Most web based email clients will rip out your <head> so link tags aren't a good idea. You'll need to inline 90%+ of your CSS. I usually create the table layout then add the inline style later. You can use the Mailchimp CSS inliner tool for quicker results.

I usually inline it all and leave some bits in a style tag. That's really the best you can do because of the crazy inconsistencies between email clients. Email clients render HTML and CSS like it's the 90's. Check out Campaign Monitor's blog. They have a big chart that shows you what HTML/CSS is compatible in each client. It's a life saver. I have it posted in my cube and I use it every day.

1 comments

So, as someone who works with HTML emails all day long, do you have an evaluation of the "responsive email templates" in the OP?

They seem to conflict with much of your advice to me. That's what I'm wondering about.

HTML emails in general are full of contradictions. I plan to use the templates myself and I'm really excited about them. To answer your question though, it's just important to realize that much of these techniques won't work in the majority of email clients. iOS and some Android built-in email clients are the ones that this will be great for. But at the same time you still have to inline the vast majority of your CSS to get a consistent result in webmail clients.

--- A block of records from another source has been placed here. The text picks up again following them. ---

(* ===== verification/Timer.v ===== *)
(** * Delayed callbacks (network/pfs_timer.c)

    Two rings of timer nodes, the free ones and the active ones; the rings are
    the lists that [LinkedList] relates to memory.  A callback is recorded as
    an event: the function and the argument string it is called with. *)

From S2P Require Import Prelude.

Module Timer.

Record t_pfs_timer := mk_timer {
  cb : Z;               (* which callback *)
  args : bytes;
  next_time : Z;
  span_time : Z;
  loop : Z
}.

(** A node [t_pfs_timer_list] is its address and the timer in it. *)
Record state := mk_state {
  delay_home : list Z;
  delay_active : list (Z * t_pfs_timer)
}.

Definition default_max : nat := 1024.

(** [delay_task_init] with the addresses of the nodes of the block that
    [malloc] returns, [None] when it fails. *)
Definition delay_task_init (timer_all : option (list Z)) : Z * state :=
  match timer_all with
  | None => (-1, mk_state [] [])
  | Some l => (0, mk_state (foldl (fun home t => t :: home) [] l) [])
  end.

Definition set_next (t : t_pfs_timer) (n : Z) : t_pfs_timer :=
  mk_timer (cb t) (args t) n (span_time t) (loop t).

(** [add_to_delay_task(pfs_timer)]: a free node or a fresh one, put first. *)
Definition add_to_delay_task (st : state) (t : t_pfs_timer) (fresh : option Z) (cur : Z)
  : Z * state :=
  let got := match delay_home st with
             | n :: home => Some (n, home)
             | [] => match fresh with Some n => Some (n, []) | None => None end
             end in
  match got with
  | None => (-1, st)
  | Some (n, home) =>
      (0, mk_state home ((n, set_next t (cur + span_time t)) :: delay_active st))
  end.

(** [scan_delay_task]: the loop over the active ring. *)
Fixpoint scan_loop (cur : Z) (home : list Z) (l : list (Z * t_pfs_timer))
  : list Z * list (Z * t_pfs_timer) * list (Z * bytes) :=
  match l with
  | [] => (home, [], [])
  | (n, t) :: l' =>
      if next_time t <? cur then
        if negb (loop t =? 0) then
          let '(h, a, e) := scan_loop cur home l' in
          (h, (n, set_next t (cur + span_time t)) :: a, (cb t, args t) :: e)
        else
          let '(h, a, e) := scan_loop cur (n :: home) l' in
          (h, a, (cb t, args t) :: e)
      else
        let '(h, a, e) := scan_loop cur home l' in (h, (n, t) :: a, e)
  end.

Definition scan_delay_task (st : state) (cur : Z) : state * list (Z * bytes) :=
  let '(h, a, e) := scan_loop cur (delay_home st) (delay_active st) in (mk_state h a, e).

(** ** What a scan is to do *)

Definition due (cur : Z) (x : Z * t_pfs_timer) : Prop := next_time (snd x) < cur.
#[export] Instance due_dec cur x : Decision (due cur x).
Proof. unfold due. apply _. Defined.

Definition event (x : Z * t_pfs_timer) : Z * bytes := (cb (snd x), args (snd x)).

(** What becomes of one active timer. *)
Definition after (cur : Z) (x : Z * t_pfs_timer) : list (Z * t_pfs_timer) :=
  if decide (due cur x) then
    if loop (snd x) =? 0 then [] else [(fst x, set_next (snd x) (cur + span_time (snd x)))]
  else [x].

(** The nodes of the two rings. *)
Definition nodes (st : state) : list Z := delay_home st ++ map fst (delay_active st).

(** ** Lemmas *)

Lemma scan_loop_spec cur home l :
  let '(h, a, e) := scan_loop cur home l in
  e = map event (base.filter (due cur) l) /\ a = (l ≫= after cur) /\
  h ++ map fst a ≡ₚ home ++ map fst l.
Proof.
  revert home. induction l as [|[n t] l IH]; intros home; [done|]. cbn [scan_loop].
  unfold after. cbn [mbind list_bind]. rewrite filter_cons.
  destruct (next_time t <? cur) eqn:E.
  - rewrite !(decide_True (P := due cur (n, t))) by (unfold due; cbn; by b2p). cbn [fst snd].
    destruct (loop t =? 0) eqn:El; cbn [negb].
    + specialize (IH (n :: home)). destruct (scan_loop cur (n :: home) l) as [[h a] e].
      destruct IH as (E1 & E2 & E3). subst. cbn. split; [done|]. split; [done|].
      rewrite E3. cbn. by rewrite Permutation_middle.
    + specialize (IH home). destruct (scan_loop cur home l) as [[h a] e].
      destruct IH as (E1 & E2 & E3). subst. cbn. split; [done|]. split; [done|].
      rewrite <- !Permutation_middle. by rewrite E3.
  - rewrite !(decide_False (P := due cur (n, t))) by (unfold due; cbn; b2p; lia).
    specialize (IH home). destruct (scan_loop cur home l) as [[h a] e].
    destruct IH as (E1 & E2 & E3). subst. cbn. split; [done|]. split; [done|].
    rewrite <- !Permutation_middle. by rewrite E3.
Qed.

Lemma add_nodes st t fresh cur st' :
  add_to_delay_task st t fresh cur = (0, st') ->
  (delay_home st = [] /\ exists n, fresh = Some n /\ nodes st' = n :: nodes st) \/
  nodes st' ≡ₚ nodes st.
Proof.
  unfold add_to_delay_task, nodes. destruct (delay_home st) as [|n home] eqn:E.
  - destruct fresh as [n|]; [|done]. intros [= <-]. left. split; [done|]. exists n. done.
  - intros [= <-]. right. cbn. by rewrite Permutation_middle.
Qed.

(** A repeating timer that fired is not due again before its span has passed. *)
Lemma after_not_due cur cur' x y :
  due cur x -> y ∈ after cur x -> cur' <= cur + span_time (snd x) -> ~ due cur' y.
Proof.
  intros Hd Hy Hc. unfold after in Hy. rewrite decide_True in Hy by done.
  destruct (loop (snd x) =? 0); [set_solver|].
  apply list_elem_of_singleton in Hy as ->. unfold due. cbn. lia.
Qed.

(** ** Properties *)

(** A scan of the delayed tasks runs exactly the callbacks whose time has
    passed, in the order of the list, keeps the others, puts each repeating
    timer back for its next turn, and no node of the two rings is lost or
    duplicated. *)
Theorem scan_runs_due st cur st' evs :
  scan_delay_task st cur = (st', evs) ->
  evs = map event (base.filter (due cur) (delay_active st)) /\
  delay_active st' = (delay_active st ≫= after cur) /\ nodes st' ≡ₚ nodes st.
Proof.
  unfold scan_delay_task. pose proof (scan_loop_spec cur (delay_home st) (delay_active st)) as Hs.
  destruct (scan_loop _ _ _) as [[h a] e]. intros [= <- <-]. done.
Qed.

Lemma scan_runs_due_witness :
  let t1 := mk_timer 1 (str "/a.tmp4rm") 100 60 0 in
  let t2 := mk_timer 2 [] 90 600 1 in
  let t3 := mk_timer 3 [] 500 10 0 in
  let st := mk_state [40] [(10, t1); (20, t2); (30, t3)] in
  let st' := mk_state [10; 40] [(20, mk_timer 2 [] 720 600 1); (30, t3)] in
  [(1, str "/a.tmp4rm"); (2, [])] = map event (base.filter (due 120) (delay_active st)) /\
  delay_active st' = (delay_active st ≫= after 120) /\ nodes st' ≡ₚ nodes st.
Proof. intros t1 t2 t3 st st'. apply (scan_runs_due st 120 st'). reflexivity. Defined.

End Timer.
(* ===== verification/Domain.v ===== *)
(** * Addresses, domains and groups (network/pfs_init.c)

    A group is a list of domains, a domain a list of up to 64 storage
    addresses that hold the same files.  [allip] is a hash table of the known
    addresses with 32 buckets, newest entry first in each bucket.  Domains are
    shared objects: [allip] entries, the group lists and the list of all
    domains point to them, so they live in a store of their own and the lists
    hold addresses.

    [malloc] is modelled by the next address [next] and the oracle
    [malloc_ok], which says at which addresses the allocation fails. *)

From S2P Require Import Prelude.
From S2P Require Import CString.
From S2P Require Import Codec.

Module Domain.

Definition MAX_IP_DOMAIN : Z := 64.
Definition MAX_NAMESERVER : Z := 64.
Definition MAXDISKS : Z := 32.
Definition IPLIST : Z := 32.
Definition IPMODE : Z := 0x1F.

Definition ROLE_UNKOWN : Z := 0.
Definition ROLE_STORAGE : Z := 1.
Definition ROLE_NAMESERVER : Z := 2.
Definition ROLE_POSS_MASTER : Z := 3.
Definition SELF_IP : Z := 4.
Definition ROLE_CLIENT : Z := 5.

(** The state of the address lookups: 0 is on-line. *)
Definition IP_ONLINE : Z := 0.
Definition IP_OFFLINE : Z := 1.

Record t_ip_info := mk_ip {
  role : Z;
  sip : bytes;
  uip : Z;
  ptr : option Z       (* the domain of a storage address *)
}.

(** The columns [sips], [ips], [self], [offline], [iperrdisk] of a domain at
    one index. *)
Record slot := mk_slot {
  s_sip : bytes;
  s_ip : Z;
  s_self : Z;
  s_offline : Z;
  s_errdisk : list Z
}.

(** [t_pfs_domain]; the arrays in use up to [ipcount], which is the length of
    [slots]. *)
Record t_pfs_domain := mk_domain {
  domain : bytes;
  slots : list slot;
  diskfree : Z;
  taskcount : Z;
  load : Z;
  index : Z
}.

Definition ipcount (d : t_pfs_domain) : Z := zlen (slots d).

Record t_pfs_group := mk_group { group : bytes; g_dlist : list Z }.

Record state := mk_state {
  domains : gmap Z t_pfs_domain;
  alldomain : list Z;
  grouplist : list t_pfs_group;
  allip : gmap Z (list t_ip_info);
  localip : list Z;                (* 64 entries, 0 ends them *)
  next : Z
}.

Definition with_allip (st : state) (a : gmap Z (list t_ip_info)) : state :=
  mk_state (domains st) (alldomain st) (grouplist st) a (localip st) (next st).
Definition with_domain (st : state) (a : Z) (d : t_pfs_domain) : state :=
  mk_state (<[a := d]> (domains st)) (alldomain st) (grouplist st) (allip st) (localip st) (next st).
Definition with_groups (st : state) (g : list t_pfs_group) : state :=
  mk_state (domains st) (alldomain st) g (allip st) (localip st) (next st).

Definition bucket (st : state) (i : Z) : list t_ip_info := default [] (allip st !! i).
Definition hash (u : Z) : Z := Z.land u IPMODE.

Section Alloc.
Context (malloc_ok : Z -> bool).

(** A fresh address, or the failure. *)
Definition malloc (st : state) : option Z * state :=
  (if malloc_ok (next st) then Some (next st) else None,
   mk_state (domains st) (alldomain st) (grouplist st) (allip st) (localip st) (next st + 1)).

(** ** The address table *)

Definition add_ip_2_pfs (st : state) (s : bytes) (u r : Z) (p : option Z) : Z * state :=
  let '(m, st) := malloc st in
  match m with
  | None => (-1, st)
  | Some _ =>
      let i := hash u in
      (0, with_allip st (<[i := mk_ip r (snprintf 16 s) u p :: bucket st i]> (allip st)))
  end.

Definition get_ip_info (st : state) (u : Z) : option t_ip_info :=
  find_first (fun i => uip i =? u) (bucket st (hash u)).

Fixpoint remove_first (u : Z) (l : list t_ip_info) : list t_ip_info :=
  match l with
  | [] => []
  | i :: t => if uip i =? u then t else i :: remove_first u t
  end.

Definition del_ip_from_pfs (st : state) (u : Z) : state :=
  with_allip st (<[hash u := remove_first u (bucket st (hash u))]> (allip st)).

(** [check_self_ip]: the scan of [localip] stops at the first 0. *)
Fixpoint scan_local (l : list Z) (ip : Z) : Z :=
  match l with
  | [] => -1
  | x :: t => if x =? 0 then -1 else if x =? ip then 0 else scan_local t ip
  end.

In the end you have to know your audience. At my job, we have a lot of corporate types who are checking their emails in Outlook and also webmail so the emails I create have only two style rules in the head of the document with the rest inlined. Email is just really fragile and I personally believe you have to resign yourself to the fact that your email will break for some of your readers. When I create a website I expect it to work beautifully for over 95% of people. With email, I expect it to work 3/4 of the time. Maybe more if I'm lucky. That of course depends on the complexity of the email's design of course.